April 18, 2013

Are there any distinctive cultural groups among young people?

Thinking back to The Breakfast Club some more, or Heathers, or Fast Times, or any other classic teen movie, it seems like the social groups that young people belonged to used to have a lot stronger of a cultural group identity. ("When you're a Jet, you're a Jet all the way.")

For one thing, all sorts of stereotypes pop into your head when you think of a certain group from back then. If they had a mushy, incoherent group character, nothing much would leap out at you. You don't see those strong, instantly recognizable stereotypes in portrayals of young people anymore. You do see personality and physical-type differences highlighted -- an awkward individual, a talkative individual, a whiner, a clown, a hottie, a beanpole -- but they don't stand out as representatives of a larger cultural group type.

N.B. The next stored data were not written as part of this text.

Ltac honours_by_cases :=
  split;
  [ reflexivity
  | unfold Scenario.small; simpl; tauto
  | let h := fresh "h" in let x := fresh "x" in let Hx := fresh "Hx" in
    intros h x Hx; apply getHeader_found in Hx as [Hx ?];
    split; [unfold Scenario.small; simpl in *; tauto | assumption]
  | let h := fresh "h" in let a := fresh "a" in let f := fresh "f" in
    let Ka := fresh "Ka" in let F := fresh "F" in
    intros h a f Ka F; apply getHeader_found in Ka as [Ka _];
    each_header Ka; vm_compute in F;
    first [discriminate F | injection F as <-; first [now left | now right]]
  | let h := fresh "h" in let a := fresh "a" in let f := fresh "f" in
    let lin := fresh "lin" in let Ka := fresh "Ka" in let F := fresh "F" in
    intros h a f lin Ka F; apply getHeader_found in Ka as [Ka _];
    each_header Ka; vm_compute in F; injection F as <- <-;
    (split; [vm_compute; repeat split | known_small])
  | let h := fresh "h" in let a := fresh "a" in let f := fresh "f" in
    let lin := fresh "lin" in let Ka := fresh "Ka" in let F := fresh "F" in
    intros h a f lin Ka F; apply getHeader_found in Ka as [Ka _];
    each_header Ka; vm_compute in F; injection F as <- <-;
    (split; [vm_compute; repeat split | known_small]) ].

(** The store that follows the canonical chain honours the interface in
    both states, and so does the store that walks back from the stop. *)
Lemma main_A1_honours : honours Scenario.small Scenario.G Scenario.main_A1.
Proof. honours_by_cases. Qed.

Lemma main_B1_honours : honours Scenario.small Scenario.G Scenario.main_B1.
Proof. honours_by_cases. Qed.

Lemma on_A1_honours : honours Scenario.small Scenario.G Scenario.on_A1.
Proof. honours_by_cases. Qed.

Lemma on_B1_honours : honours Scenario.small Scenario.G Scenario.on_B1.
Proof. honours_by_cases. Qed.

Lemma quiet_polite : polite Scenario.reorganizing 0%nat Scenario.quiet.
Proof. intros h e He. exists e. auto. Qed.

Lemma balanced_edit_script_witness :
  balanced (events (actions (run Scenario.session
    (fresh None 0%nat None (Scenario.env_of Scenario.main_A1 false))))).
Proof.
  apply (balanced_edit_script Scenario.small Scenario.G Scenario.reorganizing).
  - exact small_universe.
  - left. reflexivity.
  - intros e [->| ->]; [exact main_A1_honours | exact main_B1_honours].
  - repeat (apply Forall_cons; [|]); try apply Forall_nil; simpl; try exact Logic.I.
    + exact quiet_polite.
    + exact quiet_polite.
    + intros e _. right. reflexivity.
Defined.

(** C3, as the specification states it, fails for a processor that was constructed with
    the hash of [A3] as its head: the first event of the reorganization is
    Remove(A3), which no Add(A3) precedes. *)
Lemma constructed_with_head_goes_negative :
  ~ balanced (events (actions (run [Call None]
      (fresh None 0%nat (Some (LocalBlockHeader.hash Scenario.A3))
         (Scenario.env_of Scenario.reorged false))))).
Proof.
  intros H. specialize (H 1%nat Scenario.A3). vm_compute in H.
  destruct H as [H _]. apply H. reflexivity.
Qed.

(** * Further properties of [update] *)

(** ** What a loop has got through *)

Lemma run_handlers_rejects hs h : forall e err e',
  run_handlers hs h e = (Throw err, e') -> err = HandlerRejected.
Proof.
  induction hs as [|hd hs IH]; intros e err e' H; simpl in H; [discriminate|].
  destruct (hd h e) as [e1|]; [exact (IH _ _ _ H)|]. now injection H as <- _.
Qed.

Lemma hashChangedSince_seeded old st :
  hash (self st) <> None ->
  hashChangedSince old st = (Normal (mkResult (moved_since old st)), st).
Proof.
  intros H. unfold hashChangedSince, moved_since.
  destruct old as [o|]; [|reflexivity].
  unfold bind, gets; simpl. destruct (hash (self st)); [reflexivity | contradiction].
Qed.

Lemma cancelled_seeded old st :
  hash (self st) <> None ->
  cancelled old st
  = (Normal (Some (mkResult (moved_since old st))), noted st [SignalChecked true]).
Proof.
  intros H. unfold cancelled.
  rewrite hashChangedSince_seeded by exact H. reflexivity.
Qed.

Lemma removelast_cons {A} (x : A) l : l <> [] -> removelast (x :: l) = x :: removelast l.
Proof. destruct l; [contradiction | reflexivity]. Qed.

Lemma events_noted st l : events (actions (noted st l)) = events (actions st) ++ events l.
Proof. apply events_app. Qed.

Lemma cursor_moved st c e l : cursor (moved st c e l) = c.
Proof. destruct c; reflexivity. Qed.

(** One more header in front of what the rest of the loop gets through. *)
Lemma loop_outcome_emitted kind old fork x iter st e out :
  not_fork fork x = true ->
  loop_outcome kind old fork iter
    (moved st (cursor_of (kind x)) e [SignalChecked false; Emitted (kind x)]) out ->
  loop_outcome kind old fork (x :: iter) st out.
Proof.
  intros Hx (done & rest & Hsplit & Hev & Hh & Hout).
  rewrite cursor_moved in Hout.
  exists (x :: done), rest. split; [|split; [|split]].
  - unfold others in *. simpl. rewrite Hx, Hsplit. reflexivity.
  - rewrite Hev. simpl. rewrite events_app. simpl. rewrite <- app_assoc. reflexivity.
  - exact Hh.
  - destruct (fst out) as [[r|]|err]; cbv beta iota in *.
    + exact Hout.
    + exact Hout.
    + destruct Hout as (He & Hd & Hc). split; [exact He|]. split; [discriminate|].
      rewrite removelast_cons by exact Hd. exact Hc.
Qed.

Lemma loop_outcome_skipped kind old fork x iter st out :
  not_fork fork x = false ->
  loop_outcome kind old fork iter (noted st [SignalChecked false]) out ->
  loop_outcome kind old fork (x :: iter) st out.
Proof.
  intros Hx (done & rest & Hsplit & Hev & Hh & Hout).
  exists done, rest. split; [|split; [|split]].
  - unfold others in *. simpl. rewrite Hx. exact Hsplit.
  - rewrite Hev, events_noted. simpl. rewrite app_nil_r. reflexivity.
  - exact Hh.
  - exact Hout.
Qed.

Lemma loop_outcome_rejected kind old fork x iter st e :
  not_fork fork x = true -> hash (self st) <> None ->
  loop_outcome kind old fork (x :: iter) st
    (Throw HandlerRejected, disturbed st e [SignalChecked false; Emitted (kind x)]).
Proof.
  intros Hx Hh. exists [x], (others fork iter). split; [|split; [|split]].
  - unfold others. simpl. rewrite Hx. reflexivity.
  - simpl. rewrite events_app. reflexivity.
  - exact Hh.
  - simpl. split; [reflexivity|]. split; [discriminate | reflexivity].
Qed.

Lemma loop_outcome_cancelled kind old fork iter st :
  hash (self st) <> None ->
  loop_outcome kind old fork iter st (cancelled old st).
Proof.
  intros Hh. rewrite cancelled_seeded by exact Hh.
  exists [], (others fork iter). split; [reflexivity|]. split; [|split].
  - simpl. rewrite events_app, app_nil_r. simpl. rewrite app_nil_r. reflexivity.
  - exact Hh.
  - simpl. split; reflexivity.
Qed.

Lemma unwind_outcome signal old fork : forall iter st,
  hash (self st) <> None ->
  loop_outcome Remove old fork iter st (unwind signal old fork iter st).
Proof.
  induction iter as [|x iter IH]; intros st Hh.
  - exists [], []. simpl. rewrite app_nil_r. auto.
  - destruct (signal_aborted signal (env st)) eqn:Hs.
    + rewrite unwind_turn_aborted by exact Hs. now apply loop_outcome_cancelled.
    + rewrite unwind_turn by exact Hs. destruct (not_fork fork x) eqn:Hx.
      * destruct (run_handlers _ _ _) as [[[]|err] e] eqn:Hr.
        -- apply (loop_outcome_emitted Remove _ _ _ _ _ e); [exact Hx|].
           apply IH. discriminate.
        -- rewrite (run_handlers_rejects _ _ _ _ _ Hr).
           now apply loop_outcome_rejected.
      * apply loop_outcome_skipped; [exact Hx|]. now apply IH.
Qed.

Lemma rewind_outcome signal old fork : forall iter st,
  hash (self st) <> None ->
  loop_outcome Add old fork iter st (rewind signal old fork iter st).
Proof.
  induction iter as [|x iter IH]; intros st Hh.
  - exists [], []. simpl. rewrite app_nil_r. auto.
  - destruct (signal_aborted signal (env st)) eqn:Hs.
    + rewrite rewind_turn_aborted by exact Hs. now apply loop_outcome_cancelled.
    + rewrite rewind_turn by exact Hs. destruct (not_fork fork x) eqn:Hx.
      * destruct (run_handlers _ _ _) as [[[]|err] e] eqn:Hr.
        -- apply (loop_outcome_emitted Add _ _ _ _ _ e); [exact Hx|].
           apply IH. discriminate.
        -- rewrite (run_handlers_rejects _ _ _ _ _ Hr).
           now apply loop_outcome_rejected.
      * apply loop_outcome_skipped; [exact Hx|]. now apply IH.
Qed.

(** ** What a pass has got through *)

Lemma unwind_stays_settled I signal old fork iter st :
  settled I st -> settled I (snd (unwind signal old fork iter st)).
Proof.
  apply (steps_unwind (stays_settled I)).
  - apply stays_settled_record.
  - apply stays_settled_emit.
  - apply stays_settled_assign.
Qed.

Lemma unwind_same_frame signal old fork iter st :
  same_frame st (snd (unwind signal old fork iter st)).
Proof.
  apply steps_unwind; try exact same_frame_pre.
  - intros a st'; repeat split.
  - intros h; split; intros st'; unfold bind, gets, emitAsync; simpl;
      destruct (run_handlers _ _ _); repeat split.
  - intros h s st'; repeat split.
Qed.

Lemma map_removelast {A B} (f : A -> B) l : removelast (map f l) = map f (removelast l).
Proof.
  induction l as [|x l IH]; [reflexivity|].
  destruct l as [|y l]; [reflexivity|].
  change (f x :: removelast (map f (y :: l)) = f x :: map f (removelast (y :: l))).
  now rewrite IH.
Qed.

I haven't seen every new teen or teen-starring movie, but I pick this up even more strongly in real life. I used to work at a tutoring center and did private tutoring during the mid-2000s, and I've been surrounded by college kids since then.

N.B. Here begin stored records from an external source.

(** C2: every transition of a game in progress ([playCard],
    [playMultipleCards], [playDiscardAll], [drawCards],
    [processDrawPenalty], [challengeUno]) that plays cards taken from the
    hand of the player who plays them leaves the sum of the hand sizes,
    the draw pile size and the discard pile size unchanged; an
    elimination inside a draw is included.  Identifiers are taken to
    identify: the ids of the players are distinct, and so are the ids of
    the cards of one hand. *)
Theorem transition_preserves_cardTotal :
  forall a s w s' w',
    uniqueIds s = true ->
    playsFromHand s a = true ->
    transition a s w = Ok (s', w') ->
    cardTotal s' = cardTotal s.
Proof.
  intros a s w s' w' Hu Hfrom Hstep.
  pose proof (uniqueIds_players _ Hu) as Hd.
  destruct a as [playerId card color|playerId cs|playerId cs|playerId count|
                 |challengerId targetId]; cbn [transition] in Hstep.
  - apply playCard_Ok in Hstep
      as (i & p & _ & Hi & Hp & Hpl & Hdi & Hdr & _).
    cbn [playsFromHand] in Hfrom. rewrite (hand_of_found _ _ _ _ Hi Hp) in Hfrom.
    pose proof (played_card_leaves _ _ (uniqueIds_hand _ _ _ Hu Hp) Hfrom).
    pose proof (replaceCards_handSizes (players s) i
                  (filter (fun c => negb (String.eqb (card_id c) (card_id card)))
                     (cards p)) p Hp).
    unfold cardTotal. rewrite Hpl, Hdi, Hdr, length_app. simpl. lia.
  - destruct (playMultipleCards s playerId cs w) as [s1|] eqn:E;
      [|discriminate]. injection Hstep as <- <-.
    apply playMultipleCards_Ok in E
      as (i & p & sorted & Hi & Hp & Hperm & Hpl & Hdi & Hdr & _).
    cbn [playsFromHand] in Hfrom. rewrite (hand_of_found _ _ _ _ Hi Hp) in Hfrom.
    pose proof (played_cards_leave _ _ (uniqueIds_hand _ _ _ Hu Hp) Hfrom).
    pose proof (replaceCards_handSizes (players s) i
                  (filter (fun c => negb (has_card_id cs (card_id c)))
                     (cards p)) p Hp).
    apply Permutation_length in Hperm.
    unfold cardTotal. rewrite Hpl, Hdi, Hdr, length_app. lia.
  - destruct (playDiscardAll s playerId cs w) as [s1|] eqn:E;
      [|discriminate]. injection Hstep as <- <-.
    apply playDiscardAll_Ok in E
      as (i & p & Hi & Hp & Hpl & Hdi & Hdr & _).
    cbn [playsFromHand] in Hfrom. rewrite (hand_of_found _ _ _ _ Hi Hp) in Hfrom.
    pose proof (played_cards_leave _ _ (uniqueIds_hand _ _ _ Hu Hp) Hfrom).
    pose proof (replaceCards_handSizes (players s) i
                  (filter (fun c => negb (has_card_id cs (card_id c)))
                     (cards p)) p Hp).
    unfold cardTotal. rewrite Hpl, Hdi, Hdr, length_app. lia.
  - now apply drawCards_total in Hstep.
  - unfold processDrawPenalty in Hstep.
    destruct (pendingDrawCount s =? 0); [now injection Hstep as <- <-|].
    destruct (at_index (players s) (currentPlayerIndex s)) as [cur|];
      [|discriminate].
    unfold bindR in Hstep.
    destruct (drawCards s (player_id cur) (pendingDrawCount s) w)
      as [[s1 w1]|] eqn:E; [|discriminate].
    injection Hstep as <- <-. now apply drawCards_total in E.
  - unfold challengeUno in Hstep.
    destruct (findIndex (has_id targetId) (players s)); [|discriminate].
    destruct (nth_error (players s) n) as [target|]; [|discriminate].
    destruct (negb _ || _); [discriminate|].
    now apply drawCards_total in Hstep.
Qed.

Lemma transition_preserves_cardTotal_witness :
  cardTotal stackedGame = cardTotal pendingGame.
Proof.
  apply (transition_preserves_cardTotal (DoPlayCard "alice" redDraw2 None)
           pendingGame sampleEnv stackedGame sampleEnv); reflexivity.
Defined.

(** C2 as stated fails where identifiers do not identify.  Alice opens
    a room, two players join under the id bob and the game starts: 130
    cards.  A draw of 18 brings the first bob to 25 cards; the
    elimination drops both seats with that id and returns only the hand
    of the first, so the 7 cards of the second are gone and 123 remain.
    And in a hand with two cards of one id, playing one of them removes
    both from the hand and puts one on the discard pile. *)
Lemma cardTotal_drops_with_shared_ids :
  (exists s w s' w',
     play_from_start "alice" "Alice" "ABC234" 4 twinMoves sampleEnv
     = Ok (s, w)
     /\ status s = playing
     /\ map player_id (players s) = ["alice"; "bob"; "bob"]
     /\ playsFromHand s (DoDrawCards "bob" 18) = true
     /\ transition (DoDrawCards "bob" 18) s w = Ok (s', w')
     /\ cardTotal s = 130%nat
     /\ cardTotal s' = 123%nat)
  /\ (exists s' w',
        status sameIdGame = playing
        /\ playsFromHand sameIdGame (DoPlayCard "alice" red5 None) = true
        /\ transition (DoPlayCard "alice" red5 None) sameIdGame sampleEnv
           = Ok (s', w')
        /\ cardTotal sameIdGame = 5%nat
        /\ cardTotal s' = 4%nat).
Proof.
  split.
  - destruct (play_from_start "alice" "Alice" "ABC234" 4 twinMoves sampleEnv)
      as [[s w]|] eqn:E; [|vm_compute in E; discriminate E].
    destruct (transition (DoDrawCards "bob" 18) s w) as [[s' w']|] eqn:E';
      [|vm_compute in E; injection E as <- <-; vm_compute in E';
        discriminate E'].
    exists s, w, s', w'. split; [reflexivity|].
    vm_compute in E. injection E as <- <-.
    vm_compute in E'. injection E' as <- <-.
    vm_compute. repeat split.
  - destruct (transition (DoPlayCard "alice" red5 None) sameIdGame sampleEnv)
      as [[s' w']|] eqn:E; [|vm_compute in E; discriminate E].
    exists s', w'. vm_compute in E. injection E as <- <-.
    vm_compute. repeat split.
Qed.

In the '80s, there used to be the jock, the nerd, the stoner / burnout, the surfer dude, the Valley girl, the prep, the metalhead, the etc etc etc. If you're around young people today, you don't feel like their groups are so well defined. No pack behavior. Not just that they are as distinctive as they used to be, only you are no longer aware of what those groups are these days -- rather, that they don't have a strong group vs. group vs. group identity. As far as social group membership goes, most of the individuals seem pretty interchangeable.

The list of high school cliques in Mean Girls (2004) seems to focus more on individual personality and physical traits more than social group membership ("unfriendly black hotties," "girls who eat their feelings"). The inclusion of "burnouts" and "sexually active band geeks" is a clueless projection of the '80s culture onto the present. Even in 2004, there was no burnout / stoner clique in the typical American high school. Ditto the sexually active part of the band geek description.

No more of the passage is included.